(** The loop over the arguments after the program's name; 45 is '-'. *)
Fixpoint parse_args (argv : list (list Z)) (o : proxy_opts) : proxy_opts + exit_with :=
  match argv with
  | [] => inl o
  | a :: rest =>
      match a with
      | [] => inr (err_option a)
      | c0 :: (c1 :: cs) as a' =>
          if c0 =? 45 then
            if c1 =? 45 then
              match long_option a cs o with
              | inl o => parse_args rest o
              | inr e => inr e
              end
            else
              match flags (c1 :: cs) o with
              | FDone o => parse_args rest o
              | FExit e => inr e
              | FNext o =>
                  match rest with
                  | [] => inr err_path
                  | p :: rest => parse_args rest (set_log o p)
                  end
              end
          else
            match config_path o with
            | None => parse_args rest (set_config o a)
            | Some _ => inr err_config
            end
      | [_] =>
          match config_path o with
          | None => parse_args rest (set_config o a)
          | Some _ => inr err_config
          end
      end
  end.

Definition config_path_default : list Z := str "ELProxy.conf".

(** On Windows, a hint that does not start with a slash or a drive is taken from the
    directory of the executable, in a buffer of [MAX_PATH] bytes; 92 is the
    backslash, 47 the slash and 58 the colon.  [module] is the answer of
    [GetModuleFileName], empty if it fails. *)
Definition MAX_PATH : Z := 260.

Definition hint_relative (hint : list Z) : bool :=
  negb (nth 0 hint 0 =? 92) && negb (nth 0 hint 0 =? 47) && negb (nth 1 hint 0 =? 58) && negb (nth 2 hint 0 =? 58).

(** The loop that walks back to the last backslash: [n] characters are left. *)
Fixpoint exe_dir (module : list Z) (n : nat) : nat :=
  match n with
  | O => O
  | S m => if nth m module 0 =? 92 then n else exe_dir module m
  end.

Definition hint_path (module hint : list Z) : list Z :=
  take (exe_dir module (length module)) module ++ ((fun b => if b =? 47 then 92 else b) <$> hint).

(** [readable] is the answer of [access]. *)
Definition proxy_config_hint (readable : bool) (module hint : list Z) : list Z :=
  if readable then config_path_default
  else if on_windows && hint_relative hint then
    if Z.of_nat (length module) + Z.of_nat (length hint) + 1 <? MAX_PATH then hint_path module hint
    else config_path_default
  else hint.

Definition main_config (readable : bool) (module : list Z) (o : proxy_opts) : list Z :=
  match config_path o, config_path_hint with
  | Some p, _ => p
  | None, Some hint => proxy_config_hint readable module hint
  | None, None => config_path_default
  end.

End args.

(** ** Main *)

(** [SIGINT], [SIGUSR1] and [SIGTERM]. *)
Definition SIGINT : Z := 2.
Definition SIGUSR1 : Z := 10.
Definition SIGTERM : Z := 15.

(** The handler of signals: the new value of [sentinel], and whether the proxy is
    shut down. *)
Definition graceful_shutdown (signum : Z) (sentinel : bool) : bool * bool :=
  (((signum =? SIGTERM) || (signum =? SIGINT)) || sentinel,
   (signum =? SIGTERM) || (signum =? SIGINT) || (signum =? SIGUSR1)).

(** The handler of console events on Windows: the same, and whether the event was
    handled. *)
Definition CTRL_C_EVENT : Z := 0.

Definition console_shutdown (ctrl_type : Z) (sentinel : bool) : bool * bool * bool :=
  if ctrl_type =? CTRL_C_EVENT then (true, true, true) else (sentinel, false, false).

(** [AHandler] installs the handler of a signal; [AKey] waits for a key. *)
Inductive mact : Type :=
| AHandler (signum : Z) | AKey
| AInit | ALoad (path : list Z) | AOpen | AFork | AUmask | ASetsid | AChdir
| AClose (fd : Z) | AStart | AProcess | AWait | AFree
| AStderr (text : list Z)
| ALog (a : lact).

(** The answers of the operations of the proxy and of the system.  [an_signal]
    is the number of runs after which the loop finds the sentinel set.  On Windows,
    [an_module] is the path of the executable, [an_handler] the error of
    [SetConsoleCtrlHandler], if any, and [an_console] says whether the program has
    the console for itself. *)
Record answers : Type := mkAnswers {
  an_init : Z; an_load : Z; an_open : Z; an_fork : Z;
  an_setsid : Z; an_setsid_errno : Z; an_chdir : Z; an_chdir_errno : Z;
  an_start : Z; an_process : nat -> Z; an_signal : option nat;
  an_readable : bool;
  an_strerror : Z -> list Z;
  an_log : lenv;
  an_module : list Z; an_handler : option Z; an_console : bool;
}.

(** How main ends: it returns a code, exits over its arguments, exits as the
    parent of the daemon, still runs, or follows a NULL pointer. *)
Inductive mend : Type := MReturn (code : Z) | MExit (e : exit_with) | MParent | MRunning | MCrash.

Record mst : Type := mkSt { m_log : log_handle; m_acts : list mact }.

Abbreviation MM := (SE mst mend).
Definition macts (l : list mact) : MM unit := fun s => (inl tt, mkSt (m_log s) (m_acts s ++ l)).
Definition mact1 (a : mact) : MM unit := macts [a].

Local Open Scope main_scope.

Section main.
Context `{Build} (an : answers).

(** proxy_log, proxy_log_level and proxy_log_select_medium on [ph]. *)
Definition m_plog (lvl : LOG_LEVEL) (text : list Z) : MM unit :=
  fun s => match proxy_log (an_log an) true (m_log s) lvl text with
           | None => (inr MCrash, s)
           | Some acts => (inl tt, mkSt (m_log s) (m_acts s ++ map ALog acts))
           end.
Definition m_level (lvl : LOG_LEVEL) : MM unit :=
  fun s => (inl tt, mkSt (proxy_log_level (m_log s) lvl) (m_acts s)).
Definition m_select (m : LOG_MEDIUM) : MM Z :=
  fun s => match proxy_log_select_medium (an_log an) openelp_version (m_log s) m with
           | None => (inr MCrash, s)
           | Some (r, log, acts) => (inl r, mkSt log (m_acts s ++ map ALog acts))
           end.
(** proxy_init, which initialises the log of the proxy among others. *)
Definition m_init : MM Z :=
  fun s => (inl (an_init an),
            mkSt (if an_init an <? 0 then m_log s else snd (log_init true (m_log s))) (m_acts s ++ [AInit])).

(** The handlers that are installed first. *)
Definition handlers : list mact :=
  if on_windows then
    match an_handler an with
    | Some e => [AStderr (str "Failed to set signal handler (" ++ dec e ++ str ")" ++ [10])]
    | None => []
    end
  else [AHandler SIGINT; AHandler SIGTERM; AHandler SIGUSR1].

(** proxyd_exit; on Windows a program that fails in a console of its own waits. *)
Definition farewell (ret : Z) : list mact :=
  AFree :: if on_windows && negb (ret =? 0) && an_console an then [AKey] else [].

Definition m_exit (ret : Z) : MM unit := macts (farewell ret) ;;; mstop (MReturn ret).

Definition failure (what : list Z) (ret : Z) : list Z :=
  what ++ str " (" ++ dec (- ret) ++ str "): " ++ an_strerror an (- ret) ++ [10].
Definition fatal (what : list Z) (ret : Z) : MM unit := m_plog LOG_LEVEL_FATAL (failure what ret) ;;; m_exit ret.

Definition m_switch (m : LOG_MEDIUM) (what : list Z) : MM unit :=
  let+ ret := m_select m in
  if negb (ret =? 0) then m_plog LOG_LEVEL_ERROR (failure what ret) else mret tt.

Definition log_level_of (o : proxy_opts) : LOG_LEVEL := if opt_debug o then LOG_LEVEL_DEBUG else LOG_LEVEL_INFO.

Aim of the task: Count the lines of the material holding "signum". Report the number alone.

Response: 4